Kemal Batmaz, Adil Öksüz’ü tanımadığını, aynı uçakla gidip gelmelerinin tesadüften ibaret olduğunu ifade etti. Ancak ona sorulan tek uçuş bu değildi. 2003-2016 tarihleri arasında birçok seyahat iddianameye girmişti. Çoğunda Öksüz’le ya aynı gün ya da peş peşe Türkiye’ye giriş çıkış yaptıkları tespit edilmişti.

Öksüz, ifadesinin ardından serbest kalıp kayıplara karıştığı için bu sorular ona detaylıca sorulamadı. Ancak Kemal Batmaz 3 kez savcılığa alınarak sorgulandı. Hepsinde de “Ben Adil Öksüz’ü tanımıyorum.
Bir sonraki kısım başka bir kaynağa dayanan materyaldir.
(** [resume] up to the resumption of the backend session. *)
Definition resume_check (g : manager) (sid : rstr) (h : PersistenceHandle) : result unit session_error :=
  if negb (bool_decide (h_provider h ∈ g_clients g)) then Err (BackendUnavailable (Some (h_provider h)))
  else
    let already_live := bool_decide (is_Some (g_sessions g !! sid)) in
    match at_cap g with
    | Some cap => if negb already_live then Err (SessionLimit cap) else Ok tt
    | None => Ok tt
    end.

Definition resume_insert (g : manager) (m : ManagedSession) : manager :=
  with_sessions g (<[m_id m := m]> (g_sessions g)).

Definition get_session (g : manager) (sid : rstr) : option ManagedSession := g_sessions g !! sid.

Definition detach (g : manager) (sid : rstr) : manager * option ManagedSession :=
  (with_sessions g (delete sid (g_sessions g)), g_sessions g !! sid).

(** The session closed is returned. *)
Definition close (g : manager) (sid : rstr) : manager * option ManagedSession := detach g sid.

Definition shutdown (g : manager) : manager * list ManagedSession :=
  (with_sessions g ∅, (map_to_list (g_sessions g)).*2).

(** ** Interleaving

    [create] and [resume] release the lock between their check and their
    insert, while the backend process starts. *)

Inductive pending_op := PCreate (provider : rstr) | PResume (sid : rstr) (h : PersistenceHandle).

Record mstate := { s_mgr : manager; s_pending : list pending_op }.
Onunla bu şekilde seyahat trafiğimiz tamamen tesadüftür” savunması yaptı.

Kameralara takılan görüntülere göre Adil Öksüz bankoda işlem yaptırırken Batmaz da hemen arkasındaydı. Dönüştü Batmaz, Öksüz’ün uçaktan çıkışını bekliyor, sonra beraber yürüyorlar, Öksüz bavulunu kontrol ederken Batmaz yanına geliyor ve sohbet ediyorlar, valizleri aldıktan sonra beraber yürüyorlar, konuşuyorlar, havalimanı terminal binasından beraber çıkıp yolun karşısına beraber geçiyorlardı.

Kemal Batmaz, bütün bunlarla ilgili kendini şöyle savundu: “Atatürk Havalimanı’na aynı uçakla gelişimiz tesadüf olduğu gibi, elimizde bavul olduğu halde yürümemiz ve yan yana durmamız da tesadüftür. Adil Öksüz bavulunu kontrol ederken bir arada oluşumuz ve bir şeyler konuşuyor olmamız tesadüftür. Belki bir şey sormuş ben de cevaplamış olabilirim. Bu görüntüler benim Adil Öksüz ile tanıştığımı göstermez.”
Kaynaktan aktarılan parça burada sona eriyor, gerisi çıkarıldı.